ASSIGNMENT: Starting at the line with "eexists. split; [|split; [exact Hi2|]]." and going on through the line with "(** [get_buf]: afterwards", reproduce each line in the records below exactly and nothing more.

### RECORDED INFORMATION

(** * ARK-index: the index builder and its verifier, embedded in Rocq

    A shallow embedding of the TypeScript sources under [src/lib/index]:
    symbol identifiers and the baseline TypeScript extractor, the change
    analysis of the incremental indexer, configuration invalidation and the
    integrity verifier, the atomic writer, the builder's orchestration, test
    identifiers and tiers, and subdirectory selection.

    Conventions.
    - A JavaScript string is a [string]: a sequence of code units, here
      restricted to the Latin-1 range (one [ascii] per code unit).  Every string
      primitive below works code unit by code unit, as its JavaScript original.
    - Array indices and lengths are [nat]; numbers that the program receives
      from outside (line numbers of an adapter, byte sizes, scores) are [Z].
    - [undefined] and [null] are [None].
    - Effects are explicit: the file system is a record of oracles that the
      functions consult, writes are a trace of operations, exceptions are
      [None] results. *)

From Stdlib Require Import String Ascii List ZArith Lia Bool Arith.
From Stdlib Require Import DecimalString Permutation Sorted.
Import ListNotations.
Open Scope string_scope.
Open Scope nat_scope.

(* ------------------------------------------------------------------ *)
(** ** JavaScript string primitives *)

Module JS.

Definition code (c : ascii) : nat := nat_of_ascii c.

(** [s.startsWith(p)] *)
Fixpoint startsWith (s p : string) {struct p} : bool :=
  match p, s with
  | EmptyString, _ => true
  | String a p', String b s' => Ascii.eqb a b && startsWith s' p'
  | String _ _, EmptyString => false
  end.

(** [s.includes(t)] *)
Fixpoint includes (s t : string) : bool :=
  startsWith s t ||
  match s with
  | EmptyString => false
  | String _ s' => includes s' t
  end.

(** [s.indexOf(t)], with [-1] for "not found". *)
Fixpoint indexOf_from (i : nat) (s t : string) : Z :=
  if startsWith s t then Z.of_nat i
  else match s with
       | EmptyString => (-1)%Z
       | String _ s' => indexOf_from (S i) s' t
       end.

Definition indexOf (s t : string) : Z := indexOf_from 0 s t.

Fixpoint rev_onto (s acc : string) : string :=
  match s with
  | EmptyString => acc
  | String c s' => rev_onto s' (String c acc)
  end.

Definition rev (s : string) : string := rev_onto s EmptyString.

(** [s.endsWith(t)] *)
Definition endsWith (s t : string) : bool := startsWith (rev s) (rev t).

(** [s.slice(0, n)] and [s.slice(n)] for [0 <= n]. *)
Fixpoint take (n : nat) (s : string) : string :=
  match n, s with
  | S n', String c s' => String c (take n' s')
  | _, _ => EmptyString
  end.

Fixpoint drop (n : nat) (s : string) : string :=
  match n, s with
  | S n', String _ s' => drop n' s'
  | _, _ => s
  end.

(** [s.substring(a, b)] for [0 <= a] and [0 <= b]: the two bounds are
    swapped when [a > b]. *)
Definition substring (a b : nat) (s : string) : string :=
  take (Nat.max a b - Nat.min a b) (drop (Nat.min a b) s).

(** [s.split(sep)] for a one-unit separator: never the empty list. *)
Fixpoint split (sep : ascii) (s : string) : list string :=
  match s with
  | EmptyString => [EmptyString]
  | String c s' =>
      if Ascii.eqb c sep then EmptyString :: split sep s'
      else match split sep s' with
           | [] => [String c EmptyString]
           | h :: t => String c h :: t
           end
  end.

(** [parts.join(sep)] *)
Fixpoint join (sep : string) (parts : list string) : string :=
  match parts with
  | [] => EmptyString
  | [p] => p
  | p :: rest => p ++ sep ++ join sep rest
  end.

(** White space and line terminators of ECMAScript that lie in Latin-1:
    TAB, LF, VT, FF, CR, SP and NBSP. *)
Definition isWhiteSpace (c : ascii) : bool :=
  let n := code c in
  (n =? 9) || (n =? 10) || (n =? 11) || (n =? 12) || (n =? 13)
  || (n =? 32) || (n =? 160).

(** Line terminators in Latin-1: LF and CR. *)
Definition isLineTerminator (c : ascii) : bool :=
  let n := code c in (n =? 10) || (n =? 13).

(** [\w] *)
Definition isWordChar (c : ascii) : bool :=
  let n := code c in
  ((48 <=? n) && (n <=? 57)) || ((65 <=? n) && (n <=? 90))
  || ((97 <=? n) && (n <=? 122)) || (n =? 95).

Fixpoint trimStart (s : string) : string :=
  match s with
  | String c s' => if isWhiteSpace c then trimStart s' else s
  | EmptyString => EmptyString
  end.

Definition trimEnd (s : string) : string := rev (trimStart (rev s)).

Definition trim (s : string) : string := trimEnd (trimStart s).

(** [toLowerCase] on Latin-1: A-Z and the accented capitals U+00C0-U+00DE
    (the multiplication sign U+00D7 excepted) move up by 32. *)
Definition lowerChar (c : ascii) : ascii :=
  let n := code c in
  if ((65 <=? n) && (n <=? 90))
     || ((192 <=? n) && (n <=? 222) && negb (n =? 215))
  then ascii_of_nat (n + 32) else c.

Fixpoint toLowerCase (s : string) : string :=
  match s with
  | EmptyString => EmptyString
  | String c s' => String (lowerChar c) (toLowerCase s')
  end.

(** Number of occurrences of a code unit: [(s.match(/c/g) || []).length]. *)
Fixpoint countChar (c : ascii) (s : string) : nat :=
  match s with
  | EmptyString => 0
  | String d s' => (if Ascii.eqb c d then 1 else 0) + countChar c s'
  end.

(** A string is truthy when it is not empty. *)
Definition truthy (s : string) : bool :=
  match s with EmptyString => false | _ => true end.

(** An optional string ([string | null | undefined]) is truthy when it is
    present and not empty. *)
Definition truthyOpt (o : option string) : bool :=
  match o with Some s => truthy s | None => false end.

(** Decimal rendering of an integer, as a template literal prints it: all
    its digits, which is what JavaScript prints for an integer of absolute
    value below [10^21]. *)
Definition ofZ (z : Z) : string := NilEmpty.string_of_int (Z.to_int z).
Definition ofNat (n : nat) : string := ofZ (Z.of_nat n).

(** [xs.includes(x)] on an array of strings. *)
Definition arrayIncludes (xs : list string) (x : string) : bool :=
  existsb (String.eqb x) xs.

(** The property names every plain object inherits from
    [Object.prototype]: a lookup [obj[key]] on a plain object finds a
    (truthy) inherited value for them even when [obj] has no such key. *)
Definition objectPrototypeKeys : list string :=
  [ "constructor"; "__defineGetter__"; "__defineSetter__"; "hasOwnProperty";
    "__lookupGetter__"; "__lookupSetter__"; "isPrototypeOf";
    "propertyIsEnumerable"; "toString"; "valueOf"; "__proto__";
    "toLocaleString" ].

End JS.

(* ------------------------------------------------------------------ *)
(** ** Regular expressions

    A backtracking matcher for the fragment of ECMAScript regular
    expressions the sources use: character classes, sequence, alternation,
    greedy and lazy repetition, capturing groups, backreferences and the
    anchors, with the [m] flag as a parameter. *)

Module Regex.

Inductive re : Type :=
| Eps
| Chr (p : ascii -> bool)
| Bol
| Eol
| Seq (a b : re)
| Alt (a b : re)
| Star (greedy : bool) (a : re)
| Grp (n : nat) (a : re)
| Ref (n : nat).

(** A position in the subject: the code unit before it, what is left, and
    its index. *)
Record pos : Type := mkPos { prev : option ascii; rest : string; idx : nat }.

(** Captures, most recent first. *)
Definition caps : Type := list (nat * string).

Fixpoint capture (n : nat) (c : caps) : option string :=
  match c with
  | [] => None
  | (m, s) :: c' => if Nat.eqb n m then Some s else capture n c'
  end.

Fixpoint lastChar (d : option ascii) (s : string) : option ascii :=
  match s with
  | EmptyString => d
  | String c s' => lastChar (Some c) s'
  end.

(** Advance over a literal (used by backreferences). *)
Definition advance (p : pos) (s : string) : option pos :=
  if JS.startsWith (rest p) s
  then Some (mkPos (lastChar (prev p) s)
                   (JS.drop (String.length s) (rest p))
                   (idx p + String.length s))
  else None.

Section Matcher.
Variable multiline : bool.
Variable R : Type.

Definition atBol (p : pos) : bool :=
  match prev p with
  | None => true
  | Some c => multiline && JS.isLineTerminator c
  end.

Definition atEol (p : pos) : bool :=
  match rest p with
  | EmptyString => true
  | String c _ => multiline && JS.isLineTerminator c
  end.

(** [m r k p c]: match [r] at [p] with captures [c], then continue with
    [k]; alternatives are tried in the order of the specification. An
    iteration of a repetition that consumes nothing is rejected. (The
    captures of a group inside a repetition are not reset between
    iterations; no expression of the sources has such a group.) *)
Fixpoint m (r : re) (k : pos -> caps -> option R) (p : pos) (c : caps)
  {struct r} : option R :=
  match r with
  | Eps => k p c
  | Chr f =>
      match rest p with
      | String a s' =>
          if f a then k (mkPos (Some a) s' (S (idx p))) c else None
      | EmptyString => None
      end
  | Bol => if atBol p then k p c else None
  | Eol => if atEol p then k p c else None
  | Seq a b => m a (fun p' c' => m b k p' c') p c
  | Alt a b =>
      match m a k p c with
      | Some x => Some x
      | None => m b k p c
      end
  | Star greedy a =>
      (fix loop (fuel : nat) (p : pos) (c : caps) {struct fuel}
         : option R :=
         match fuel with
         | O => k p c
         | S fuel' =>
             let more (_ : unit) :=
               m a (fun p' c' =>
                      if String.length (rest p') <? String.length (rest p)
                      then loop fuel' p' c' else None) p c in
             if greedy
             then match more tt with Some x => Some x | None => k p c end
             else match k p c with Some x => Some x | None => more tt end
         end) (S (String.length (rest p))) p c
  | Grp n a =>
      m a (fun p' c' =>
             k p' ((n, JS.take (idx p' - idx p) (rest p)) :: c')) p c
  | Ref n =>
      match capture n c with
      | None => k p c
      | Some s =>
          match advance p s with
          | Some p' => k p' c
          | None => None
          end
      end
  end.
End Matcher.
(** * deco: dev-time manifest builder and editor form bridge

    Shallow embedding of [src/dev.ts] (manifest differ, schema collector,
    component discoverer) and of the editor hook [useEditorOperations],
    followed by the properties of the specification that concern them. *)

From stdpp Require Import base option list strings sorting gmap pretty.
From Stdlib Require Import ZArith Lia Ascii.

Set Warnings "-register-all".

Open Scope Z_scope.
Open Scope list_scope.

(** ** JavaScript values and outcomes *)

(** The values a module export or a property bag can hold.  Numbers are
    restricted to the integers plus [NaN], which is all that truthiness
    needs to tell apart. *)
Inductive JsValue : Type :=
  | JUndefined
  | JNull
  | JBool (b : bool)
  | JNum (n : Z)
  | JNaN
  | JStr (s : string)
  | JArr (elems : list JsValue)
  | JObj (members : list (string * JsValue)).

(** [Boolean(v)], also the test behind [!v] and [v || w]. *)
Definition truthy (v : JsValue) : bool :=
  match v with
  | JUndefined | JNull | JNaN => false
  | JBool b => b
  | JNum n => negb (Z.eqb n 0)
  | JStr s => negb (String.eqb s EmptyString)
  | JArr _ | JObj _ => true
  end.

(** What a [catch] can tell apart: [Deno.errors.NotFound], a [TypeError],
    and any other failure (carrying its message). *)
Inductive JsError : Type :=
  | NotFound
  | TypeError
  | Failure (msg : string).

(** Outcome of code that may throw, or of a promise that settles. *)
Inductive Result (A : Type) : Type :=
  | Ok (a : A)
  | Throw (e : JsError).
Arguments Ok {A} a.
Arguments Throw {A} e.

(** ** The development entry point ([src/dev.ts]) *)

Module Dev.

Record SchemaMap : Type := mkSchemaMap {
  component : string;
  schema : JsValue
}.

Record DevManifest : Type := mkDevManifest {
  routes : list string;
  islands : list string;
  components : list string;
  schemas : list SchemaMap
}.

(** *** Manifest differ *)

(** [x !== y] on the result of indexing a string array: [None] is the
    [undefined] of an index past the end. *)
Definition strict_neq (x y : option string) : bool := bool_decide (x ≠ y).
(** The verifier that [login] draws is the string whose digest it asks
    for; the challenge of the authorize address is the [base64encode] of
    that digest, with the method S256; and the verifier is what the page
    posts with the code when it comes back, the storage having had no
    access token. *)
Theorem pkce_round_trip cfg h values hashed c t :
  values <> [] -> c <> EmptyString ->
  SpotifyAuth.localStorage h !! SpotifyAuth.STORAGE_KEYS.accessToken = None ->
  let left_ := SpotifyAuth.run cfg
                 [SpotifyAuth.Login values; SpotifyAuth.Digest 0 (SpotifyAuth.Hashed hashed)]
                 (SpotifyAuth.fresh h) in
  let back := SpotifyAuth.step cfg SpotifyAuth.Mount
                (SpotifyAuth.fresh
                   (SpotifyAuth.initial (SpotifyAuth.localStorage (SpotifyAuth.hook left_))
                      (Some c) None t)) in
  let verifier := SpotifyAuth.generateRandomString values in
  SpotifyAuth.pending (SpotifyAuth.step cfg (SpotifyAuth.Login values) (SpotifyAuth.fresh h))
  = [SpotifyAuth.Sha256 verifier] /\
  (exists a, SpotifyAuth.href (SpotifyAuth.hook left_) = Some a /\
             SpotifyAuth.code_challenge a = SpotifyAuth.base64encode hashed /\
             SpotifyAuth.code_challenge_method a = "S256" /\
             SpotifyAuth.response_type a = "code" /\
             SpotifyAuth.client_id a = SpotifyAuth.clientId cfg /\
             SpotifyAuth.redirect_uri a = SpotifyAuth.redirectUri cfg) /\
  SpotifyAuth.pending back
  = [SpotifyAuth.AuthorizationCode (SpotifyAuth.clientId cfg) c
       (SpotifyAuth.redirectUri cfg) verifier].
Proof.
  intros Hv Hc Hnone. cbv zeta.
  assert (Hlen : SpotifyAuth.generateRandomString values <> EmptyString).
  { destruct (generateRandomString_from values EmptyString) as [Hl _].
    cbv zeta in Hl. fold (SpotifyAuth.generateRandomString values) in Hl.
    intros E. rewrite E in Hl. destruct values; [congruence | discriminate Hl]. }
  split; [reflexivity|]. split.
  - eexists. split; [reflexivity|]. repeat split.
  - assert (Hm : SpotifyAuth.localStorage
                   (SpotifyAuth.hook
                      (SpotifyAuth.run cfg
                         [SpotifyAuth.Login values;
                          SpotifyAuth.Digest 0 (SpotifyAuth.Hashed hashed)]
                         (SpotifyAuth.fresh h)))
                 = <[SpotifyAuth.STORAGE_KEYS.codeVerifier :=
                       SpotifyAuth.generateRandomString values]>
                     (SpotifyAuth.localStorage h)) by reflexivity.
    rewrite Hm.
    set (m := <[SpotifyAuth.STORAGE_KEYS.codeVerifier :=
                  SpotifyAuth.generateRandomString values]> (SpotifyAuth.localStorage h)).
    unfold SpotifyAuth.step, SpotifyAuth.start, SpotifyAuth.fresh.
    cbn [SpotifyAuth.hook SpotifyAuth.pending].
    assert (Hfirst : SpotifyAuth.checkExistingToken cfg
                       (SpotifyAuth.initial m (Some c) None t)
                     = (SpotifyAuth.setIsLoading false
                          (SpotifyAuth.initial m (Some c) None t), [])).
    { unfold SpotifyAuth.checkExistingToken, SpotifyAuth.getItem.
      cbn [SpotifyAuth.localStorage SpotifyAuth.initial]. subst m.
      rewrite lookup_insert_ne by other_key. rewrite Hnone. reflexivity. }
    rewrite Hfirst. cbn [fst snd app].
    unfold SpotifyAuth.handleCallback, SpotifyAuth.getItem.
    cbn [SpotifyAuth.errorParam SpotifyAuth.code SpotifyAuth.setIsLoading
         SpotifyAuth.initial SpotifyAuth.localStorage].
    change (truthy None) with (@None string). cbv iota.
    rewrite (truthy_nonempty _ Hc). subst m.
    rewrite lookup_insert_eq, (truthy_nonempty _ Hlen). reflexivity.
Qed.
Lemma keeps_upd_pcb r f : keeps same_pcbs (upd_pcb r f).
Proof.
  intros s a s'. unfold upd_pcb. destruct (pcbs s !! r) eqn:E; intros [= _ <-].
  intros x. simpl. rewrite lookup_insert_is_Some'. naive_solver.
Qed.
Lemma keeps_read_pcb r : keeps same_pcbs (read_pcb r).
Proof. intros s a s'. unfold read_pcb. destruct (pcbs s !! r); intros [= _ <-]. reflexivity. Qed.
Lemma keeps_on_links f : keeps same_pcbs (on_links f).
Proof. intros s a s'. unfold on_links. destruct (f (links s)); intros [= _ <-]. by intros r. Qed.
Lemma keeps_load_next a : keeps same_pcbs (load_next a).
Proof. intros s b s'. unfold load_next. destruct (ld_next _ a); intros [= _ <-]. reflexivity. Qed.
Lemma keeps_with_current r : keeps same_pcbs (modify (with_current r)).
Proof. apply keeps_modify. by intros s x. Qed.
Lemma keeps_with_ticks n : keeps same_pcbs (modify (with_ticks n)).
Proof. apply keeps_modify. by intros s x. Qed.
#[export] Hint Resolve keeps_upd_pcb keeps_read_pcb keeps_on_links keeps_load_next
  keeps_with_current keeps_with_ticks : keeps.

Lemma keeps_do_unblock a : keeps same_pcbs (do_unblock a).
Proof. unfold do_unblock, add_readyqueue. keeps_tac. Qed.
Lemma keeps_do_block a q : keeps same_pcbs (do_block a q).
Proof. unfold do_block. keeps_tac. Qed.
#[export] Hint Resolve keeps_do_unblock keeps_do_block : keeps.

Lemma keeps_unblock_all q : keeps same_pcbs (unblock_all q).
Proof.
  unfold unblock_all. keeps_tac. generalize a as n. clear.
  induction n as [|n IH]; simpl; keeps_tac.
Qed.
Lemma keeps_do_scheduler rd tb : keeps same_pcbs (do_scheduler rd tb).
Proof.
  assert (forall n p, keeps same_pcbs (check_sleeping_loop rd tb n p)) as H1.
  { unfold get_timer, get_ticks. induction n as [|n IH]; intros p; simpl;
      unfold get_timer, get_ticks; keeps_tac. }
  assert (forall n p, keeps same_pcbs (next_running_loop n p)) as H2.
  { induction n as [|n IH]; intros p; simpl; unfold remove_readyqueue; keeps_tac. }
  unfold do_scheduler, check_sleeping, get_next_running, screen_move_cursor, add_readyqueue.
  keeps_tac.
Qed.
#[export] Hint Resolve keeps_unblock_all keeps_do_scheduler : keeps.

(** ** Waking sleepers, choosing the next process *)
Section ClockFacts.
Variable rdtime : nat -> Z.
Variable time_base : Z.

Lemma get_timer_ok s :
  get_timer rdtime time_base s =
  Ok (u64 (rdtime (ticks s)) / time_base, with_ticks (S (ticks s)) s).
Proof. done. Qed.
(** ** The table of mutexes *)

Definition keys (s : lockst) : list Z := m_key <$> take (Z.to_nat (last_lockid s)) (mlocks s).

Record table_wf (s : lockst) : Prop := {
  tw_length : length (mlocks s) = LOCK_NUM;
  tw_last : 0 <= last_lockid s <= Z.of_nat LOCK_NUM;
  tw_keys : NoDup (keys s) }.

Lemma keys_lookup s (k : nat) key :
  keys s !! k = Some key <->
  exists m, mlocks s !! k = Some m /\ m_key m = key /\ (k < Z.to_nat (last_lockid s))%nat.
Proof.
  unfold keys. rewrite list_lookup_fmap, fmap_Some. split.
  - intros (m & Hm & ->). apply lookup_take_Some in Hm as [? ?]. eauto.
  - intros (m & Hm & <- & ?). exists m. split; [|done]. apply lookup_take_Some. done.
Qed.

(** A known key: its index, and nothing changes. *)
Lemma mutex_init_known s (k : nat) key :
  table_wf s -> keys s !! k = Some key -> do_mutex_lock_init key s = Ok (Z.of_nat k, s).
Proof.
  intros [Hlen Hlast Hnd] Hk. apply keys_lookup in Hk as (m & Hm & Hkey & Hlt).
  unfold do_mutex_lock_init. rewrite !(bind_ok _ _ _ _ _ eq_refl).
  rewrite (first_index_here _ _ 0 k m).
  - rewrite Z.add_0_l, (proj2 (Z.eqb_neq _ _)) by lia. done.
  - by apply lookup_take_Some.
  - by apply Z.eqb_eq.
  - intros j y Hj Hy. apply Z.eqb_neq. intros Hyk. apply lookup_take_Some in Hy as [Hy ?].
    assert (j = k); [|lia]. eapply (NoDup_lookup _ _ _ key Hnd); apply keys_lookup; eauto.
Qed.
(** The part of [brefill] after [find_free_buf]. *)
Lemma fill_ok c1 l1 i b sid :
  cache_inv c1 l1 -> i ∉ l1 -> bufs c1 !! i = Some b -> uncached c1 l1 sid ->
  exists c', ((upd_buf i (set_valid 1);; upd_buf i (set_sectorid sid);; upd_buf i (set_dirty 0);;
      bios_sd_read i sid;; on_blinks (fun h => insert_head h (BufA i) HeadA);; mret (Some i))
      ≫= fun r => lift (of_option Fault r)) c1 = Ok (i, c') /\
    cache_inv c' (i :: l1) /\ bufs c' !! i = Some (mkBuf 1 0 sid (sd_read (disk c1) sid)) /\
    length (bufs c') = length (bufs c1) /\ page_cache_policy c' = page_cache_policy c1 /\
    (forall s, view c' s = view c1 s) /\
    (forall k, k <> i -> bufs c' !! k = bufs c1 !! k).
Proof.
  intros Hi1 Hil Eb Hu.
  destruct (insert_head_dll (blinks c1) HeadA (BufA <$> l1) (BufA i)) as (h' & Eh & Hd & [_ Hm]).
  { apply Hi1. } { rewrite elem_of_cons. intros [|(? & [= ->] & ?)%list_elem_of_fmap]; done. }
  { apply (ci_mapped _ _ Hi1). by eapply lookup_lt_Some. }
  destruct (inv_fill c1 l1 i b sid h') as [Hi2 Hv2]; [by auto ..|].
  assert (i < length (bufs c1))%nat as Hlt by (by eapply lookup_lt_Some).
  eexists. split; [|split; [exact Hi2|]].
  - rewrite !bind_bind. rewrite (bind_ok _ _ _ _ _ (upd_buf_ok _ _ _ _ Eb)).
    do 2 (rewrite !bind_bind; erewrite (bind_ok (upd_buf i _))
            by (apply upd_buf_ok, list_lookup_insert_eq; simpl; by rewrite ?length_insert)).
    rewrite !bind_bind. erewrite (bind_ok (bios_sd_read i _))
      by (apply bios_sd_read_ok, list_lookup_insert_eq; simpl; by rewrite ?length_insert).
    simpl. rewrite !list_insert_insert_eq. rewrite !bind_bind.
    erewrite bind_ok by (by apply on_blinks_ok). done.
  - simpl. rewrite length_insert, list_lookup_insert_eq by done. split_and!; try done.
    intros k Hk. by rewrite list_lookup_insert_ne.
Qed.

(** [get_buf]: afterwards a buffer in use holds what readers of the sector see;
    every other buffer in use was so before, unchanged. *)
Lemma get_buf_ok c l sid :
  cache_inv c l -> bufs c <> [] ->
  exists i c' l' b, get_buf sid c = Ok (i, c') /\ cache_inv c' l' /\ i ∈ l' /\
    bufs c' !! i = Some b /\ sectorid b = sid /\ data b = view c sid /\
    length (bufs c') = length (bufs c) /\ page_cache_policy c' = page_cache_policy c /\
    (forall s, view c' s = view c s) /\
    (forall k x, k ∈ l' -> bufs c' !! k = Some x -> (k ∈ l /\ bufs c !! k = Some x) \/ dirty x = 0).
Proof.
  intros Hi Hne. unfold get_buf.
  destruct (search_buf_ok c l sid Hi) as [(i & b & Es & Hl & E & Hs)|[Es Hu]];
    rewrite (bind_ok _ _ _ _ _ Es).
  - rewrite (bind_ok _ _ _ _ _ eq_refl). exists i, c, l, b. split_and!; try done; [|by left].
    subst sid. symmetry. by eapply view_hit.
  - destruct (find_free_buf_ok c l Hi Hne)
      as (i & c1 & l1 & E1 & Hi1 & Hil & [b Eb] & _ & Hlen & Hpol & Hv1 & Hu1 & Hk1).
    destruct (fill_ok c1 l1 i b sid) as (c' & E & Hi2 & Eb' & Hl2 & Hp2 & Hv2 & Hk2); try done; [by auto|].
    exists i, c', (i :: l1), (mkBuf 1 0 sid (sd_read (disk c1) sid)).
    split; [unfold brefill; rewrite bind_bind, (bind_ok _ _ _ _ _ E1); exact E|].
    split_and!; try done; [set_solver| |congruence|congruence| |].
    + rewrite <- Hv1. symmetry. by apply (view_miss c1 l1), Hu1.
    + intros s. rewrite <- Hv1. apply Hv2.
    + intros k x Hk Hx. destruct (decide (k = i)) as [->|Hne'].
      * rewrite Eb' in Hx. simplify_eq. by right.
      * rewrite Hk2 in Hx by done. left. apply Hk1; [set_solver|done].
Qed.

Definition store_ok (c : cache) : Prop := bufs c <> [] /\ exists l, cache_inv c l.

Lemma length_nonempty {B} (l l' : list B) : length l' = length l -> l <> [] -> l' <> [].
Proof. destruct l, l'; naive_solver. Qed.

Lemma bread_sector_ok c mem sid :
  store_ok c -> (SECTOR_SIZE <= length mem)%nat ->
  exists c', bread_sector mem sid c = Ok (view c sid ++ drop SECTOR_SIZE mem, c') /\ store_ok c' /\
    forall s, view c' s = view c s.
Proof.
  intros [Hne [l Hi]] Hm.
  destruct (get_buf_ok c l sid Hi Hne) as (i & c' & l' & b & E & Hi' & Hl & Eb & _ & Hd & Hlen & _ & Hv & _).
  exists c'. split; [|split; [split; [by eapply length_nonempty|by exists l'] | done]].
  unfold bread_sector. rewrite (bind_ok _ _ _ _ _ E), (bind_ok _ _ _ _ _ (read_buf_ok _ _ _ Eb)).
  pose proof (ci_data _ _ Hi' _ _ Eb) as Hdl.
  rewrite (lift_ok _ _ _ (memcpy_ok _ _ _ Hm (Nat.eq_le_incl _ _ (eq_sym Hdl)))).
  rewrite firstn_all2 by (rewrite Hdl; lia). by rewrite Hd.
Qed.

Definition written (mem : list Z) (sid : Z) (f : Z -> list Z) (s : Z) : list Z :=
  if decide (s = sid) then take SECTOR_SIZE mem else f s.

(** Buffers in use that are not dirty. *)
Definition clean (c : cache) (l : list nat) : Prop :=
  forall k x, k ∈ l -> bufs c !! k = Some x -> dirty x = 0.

######

TASK SOLUTION:
  eexists. split; [|split; [exact Hi2|]].
  - rewrite !bind_bind. rewrite (bind_ok _ _ _ _ _ (upd_buf_ok _ _ _ _ Eb)).
    do 2 (rewrite !bind_bind; erewrite (bind_ok (upd_buf i _))
            by (apply upd_buf_ok, list_lookup_insert_eq; simpl; by rewrite ?length_insert)).
    rewrite !bind_bind. erewrite (bind_ok (bios_sd_read i _))
      by (apply bios_sd_read_ok, list_lookup_insert_eq; simpl; by rewrite ?length_insert).
    simpl. rewrite !list_insert_insert_eq. rewrite !bind_bind.
    erewrite bind_ok by (by apply on_blinks_ok). done.
  - simpl. rewrite length_insert, list_lookup_insert_eq by done. split_and!; try done.
    intros k Hk. by rewrite list_lookup_insert_ne.
Qed.

(** [get_buf]: afterwards a buffer in use holds what readers of the sector see;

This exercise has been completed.